RECORDED DATA:
▶
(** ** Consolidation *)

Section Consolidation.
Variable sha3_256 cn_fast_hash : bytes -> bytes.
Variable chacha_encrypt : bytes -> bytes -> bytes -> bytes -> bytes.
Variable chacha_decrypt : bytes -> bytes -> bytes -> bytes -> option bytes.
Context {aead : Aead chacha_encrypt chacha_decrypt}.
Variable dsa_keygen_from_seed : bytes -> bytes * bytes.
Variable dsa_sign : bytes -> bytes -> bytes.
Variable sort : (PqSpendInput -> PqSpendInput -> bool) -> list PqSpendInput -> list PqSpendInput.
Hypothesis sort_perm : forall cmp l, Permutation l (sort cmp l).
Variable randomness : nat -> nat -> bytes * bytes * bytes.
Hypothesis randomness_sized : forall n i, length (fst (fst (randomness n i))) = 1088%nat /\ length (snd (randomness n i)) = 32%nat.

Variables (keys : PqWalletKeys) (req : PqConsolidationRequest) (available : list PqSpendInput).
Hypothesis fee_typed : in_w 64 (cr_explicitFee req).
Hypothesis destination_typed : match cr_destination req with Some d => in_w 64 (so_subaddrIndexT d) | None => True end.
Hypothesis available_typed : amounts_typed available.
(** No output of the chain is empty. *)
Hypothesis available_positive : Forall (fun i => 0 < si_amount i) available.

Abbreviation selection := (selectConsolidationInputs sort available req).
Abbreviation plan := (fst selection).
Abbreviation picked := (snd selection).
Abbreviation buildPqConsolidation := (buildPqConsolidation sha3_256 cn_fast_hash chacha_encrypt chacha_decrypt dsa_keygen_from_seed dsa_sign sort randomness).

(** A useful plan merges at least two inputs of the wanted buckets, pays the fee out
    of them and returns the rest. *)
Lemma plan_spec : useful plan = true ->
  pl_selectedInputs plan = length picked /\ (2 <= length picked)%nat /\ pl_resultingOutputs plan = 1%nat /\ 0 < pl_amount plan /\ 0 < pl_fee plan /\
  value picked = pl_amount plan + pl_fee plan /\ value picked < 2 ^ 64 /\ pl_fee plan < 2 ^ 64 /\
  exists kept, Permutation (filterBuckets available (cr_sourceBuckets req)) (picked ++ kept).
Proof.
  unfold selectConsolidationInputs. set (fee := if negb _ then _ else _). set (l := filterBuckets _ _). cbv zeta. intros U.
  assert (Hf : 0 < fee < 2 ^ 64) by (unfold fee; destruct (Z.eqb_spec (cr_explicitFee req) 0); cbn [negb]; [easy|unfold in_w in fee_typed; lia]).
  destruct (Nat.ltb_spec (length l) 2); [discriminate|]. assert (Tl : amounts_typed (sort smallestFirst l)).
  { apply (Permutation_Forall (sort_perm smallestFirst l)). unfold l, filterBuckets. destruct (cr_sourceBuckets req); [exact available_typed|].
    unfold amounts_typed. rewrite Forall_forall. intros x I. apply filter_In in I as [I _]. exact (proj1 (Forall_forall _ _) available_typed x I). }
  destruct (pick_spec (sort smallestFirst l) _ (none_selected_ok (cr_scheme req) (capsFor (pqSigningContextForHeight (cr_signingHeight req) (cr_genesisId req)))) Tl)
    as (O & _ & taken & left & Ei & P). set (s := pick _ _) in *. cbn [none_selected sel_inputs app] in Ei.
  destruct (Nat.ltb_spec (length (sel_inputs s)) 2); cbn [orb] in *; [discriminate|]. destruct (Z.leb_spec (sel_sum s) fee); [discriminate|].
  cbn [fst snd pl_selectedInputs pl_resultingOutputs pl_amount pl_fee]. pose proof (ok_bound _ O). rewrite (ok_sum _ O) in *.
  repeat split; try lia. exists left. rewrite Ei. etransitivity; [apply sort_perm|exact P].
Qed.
◀
▶
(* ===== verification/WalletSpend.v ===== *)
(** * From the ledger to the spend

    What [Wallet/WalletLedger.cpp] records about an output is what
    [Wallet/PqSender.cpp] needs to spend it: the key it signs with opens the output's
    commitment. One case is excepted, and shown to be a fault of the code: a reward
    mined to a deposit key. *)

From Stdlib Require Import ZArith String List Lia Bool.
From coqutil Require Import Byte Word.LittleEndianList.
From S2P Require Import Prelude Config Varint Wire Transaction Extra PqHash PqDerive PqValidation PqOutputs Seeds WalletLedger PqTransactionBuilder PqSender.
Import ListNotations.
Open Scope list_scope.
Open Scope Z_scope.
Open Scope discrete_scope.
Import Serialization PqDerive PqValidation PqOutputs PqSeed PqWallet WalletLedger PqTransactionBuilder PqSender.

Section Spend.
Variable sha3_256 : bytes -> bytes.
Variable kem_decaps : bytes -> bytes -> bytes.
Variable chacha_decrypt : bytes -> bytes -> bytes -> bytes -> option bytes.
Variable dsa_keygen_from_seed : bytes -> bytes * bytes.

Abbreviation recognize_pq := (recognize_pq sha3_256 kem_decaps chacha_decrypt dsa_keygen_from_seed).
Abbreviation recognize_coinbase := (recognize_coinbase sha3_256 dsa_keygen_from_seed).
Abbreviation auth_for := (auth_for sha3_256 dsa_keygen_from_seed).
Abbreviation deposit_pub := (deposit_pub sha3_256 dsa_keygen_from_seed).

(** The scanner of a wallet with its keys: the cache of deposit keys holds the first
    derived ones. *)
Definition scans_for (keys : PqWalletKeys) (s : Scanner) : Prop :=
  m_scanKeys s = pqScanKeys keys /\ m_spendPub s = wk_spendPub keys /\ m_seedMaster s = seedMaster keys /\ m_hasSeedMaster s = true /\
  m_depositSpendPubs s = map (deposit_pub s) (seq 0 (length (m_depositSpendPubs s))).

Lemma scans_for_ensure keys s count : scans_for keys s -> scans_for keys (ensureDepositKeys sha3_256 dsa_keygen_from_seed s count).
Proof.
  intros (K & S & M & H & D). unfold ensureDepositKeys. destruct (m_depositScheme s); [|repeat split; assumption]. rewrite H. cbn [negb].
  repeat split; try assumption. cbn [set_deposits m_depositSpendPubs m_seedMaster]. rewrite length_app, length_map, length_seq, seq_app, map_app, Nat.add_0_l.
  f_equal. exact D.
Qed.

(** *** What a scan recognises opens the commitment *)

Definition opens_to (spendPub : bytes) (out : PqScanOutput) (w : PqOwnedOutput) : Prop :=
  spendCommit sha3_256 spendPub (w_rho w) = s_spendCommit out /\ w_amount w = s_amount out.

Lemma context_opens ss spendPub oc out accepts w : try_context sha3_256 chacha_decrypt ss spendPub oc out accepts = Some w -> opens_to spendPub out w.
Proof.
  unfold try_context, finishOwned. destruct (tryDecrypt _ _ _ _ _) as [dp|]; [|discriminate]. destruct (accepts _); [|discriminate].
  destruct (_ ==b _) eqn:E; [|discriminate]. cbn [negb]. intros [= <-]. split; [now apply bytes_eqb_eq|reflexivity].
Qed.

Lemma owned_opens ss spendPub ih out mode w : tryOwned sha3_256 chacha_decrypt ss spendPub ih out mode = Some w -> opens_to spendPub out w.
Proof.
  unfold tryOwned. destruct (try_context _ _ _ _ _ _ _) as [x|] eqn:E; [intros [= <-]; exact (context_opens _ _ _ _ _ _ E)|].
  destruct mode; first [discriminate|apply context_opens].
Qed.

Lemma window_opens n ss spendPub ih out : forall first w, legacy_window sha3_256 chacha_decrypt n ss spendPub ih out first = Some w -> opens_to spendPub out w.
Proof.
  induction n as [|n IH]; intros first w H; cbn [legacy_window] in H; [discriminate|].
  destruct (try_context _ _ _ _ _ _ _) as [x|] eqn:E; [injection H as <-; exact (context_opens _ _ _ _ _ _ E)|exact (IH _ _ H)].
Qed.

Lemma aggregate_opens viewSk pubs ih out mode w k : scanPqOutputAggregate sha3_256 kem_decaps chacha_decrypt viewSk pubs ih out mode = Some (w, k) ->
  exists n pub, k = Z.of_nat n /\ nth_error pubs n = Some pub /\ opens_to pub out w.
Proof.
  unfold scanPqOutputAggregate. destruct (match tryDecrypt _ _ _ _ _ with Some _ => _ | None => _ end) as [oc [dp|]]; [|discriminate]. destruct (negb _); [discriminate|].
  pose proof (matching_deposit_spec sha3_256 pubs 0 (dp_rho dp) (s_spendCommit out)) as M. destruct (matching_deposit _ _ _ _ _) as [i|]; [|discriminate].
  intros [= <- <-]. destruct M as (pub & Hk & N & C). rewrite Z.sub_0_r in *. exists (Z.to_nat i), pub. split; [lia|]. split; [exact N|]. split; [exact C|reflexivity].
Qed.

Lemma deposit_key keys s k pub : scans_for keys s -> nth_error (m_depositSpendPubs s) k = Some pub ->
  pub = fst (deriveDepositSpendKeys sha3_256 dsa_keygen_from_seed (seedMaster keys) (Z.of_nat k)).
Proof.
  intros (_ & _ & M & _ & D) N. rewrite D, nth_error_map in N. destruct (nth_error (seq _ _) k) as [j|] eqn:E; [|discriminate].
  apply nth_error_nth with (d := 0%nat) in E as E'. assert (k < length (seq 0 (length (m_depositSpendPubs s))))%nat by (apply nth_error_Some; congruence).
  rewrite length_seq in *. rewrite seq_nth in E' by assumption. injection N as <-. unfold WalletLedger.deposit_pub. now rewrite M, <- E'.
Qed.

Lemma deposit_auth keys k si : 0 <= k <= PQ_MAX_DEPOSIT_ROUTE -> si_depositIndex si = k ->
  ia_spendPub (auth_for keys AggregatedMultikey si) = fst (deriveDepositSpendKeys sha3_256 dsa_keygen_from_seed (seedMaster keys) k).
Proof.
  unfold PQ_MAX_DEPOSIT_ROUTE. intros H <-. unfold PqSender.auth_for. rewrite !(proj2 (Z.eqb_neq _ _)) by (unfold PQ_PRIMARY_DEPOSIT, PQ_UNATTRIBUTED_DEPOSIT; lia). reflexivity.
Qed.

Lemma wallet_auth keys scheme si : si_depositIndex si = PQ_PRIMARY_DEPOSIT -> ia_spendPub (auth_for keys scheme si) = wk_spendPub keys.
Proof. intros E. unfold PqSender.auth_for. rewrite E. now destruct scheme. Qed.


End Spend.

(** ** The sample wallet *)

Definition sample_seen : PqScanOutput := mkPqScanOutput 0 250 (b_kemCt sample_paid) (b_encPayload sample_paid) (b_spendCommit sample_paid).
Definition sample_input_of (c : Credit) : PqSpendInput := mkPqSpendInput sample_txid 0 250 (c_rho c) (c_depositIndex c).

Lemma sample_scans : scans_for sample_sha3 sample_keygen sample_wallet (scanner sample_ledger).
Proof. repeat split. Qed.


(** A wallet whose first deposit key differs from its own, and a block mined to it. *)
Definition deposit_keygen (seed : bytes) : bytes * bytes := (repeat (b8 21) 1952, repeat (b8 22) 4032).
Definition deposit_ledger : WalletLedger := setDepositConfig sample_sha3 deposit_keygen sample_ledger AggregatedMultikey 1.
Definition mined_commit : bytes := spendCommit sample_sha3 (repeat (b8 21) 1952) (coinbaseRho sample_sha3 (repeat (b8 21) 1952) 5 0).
◀
Give the exact lines, and only those, from the line containing "(** ** Consolidation *)" through the line containing "Variable dsa_sign : bytes -> bytes -> bytes." in the entries above.

(** ** Consolidation *)

Section Consolidation.
Variable sha3_256 cn_fast_hash : bytes -> bytes.
Variable chacha_encrypt : bytes -> bytes -> bytes -> bytes -> bytes.
Variable chacha_decrypt : bytes -> bytes -> bytes -> bytes -> option bytes.
Context {aead : Aead chacha_encrypt chacha_decrypt}.
Variable dsa_keygen_from_seed : bytes -> bytes * bytes.
Variable dsa_sign : bytes -> bytes -> bytes.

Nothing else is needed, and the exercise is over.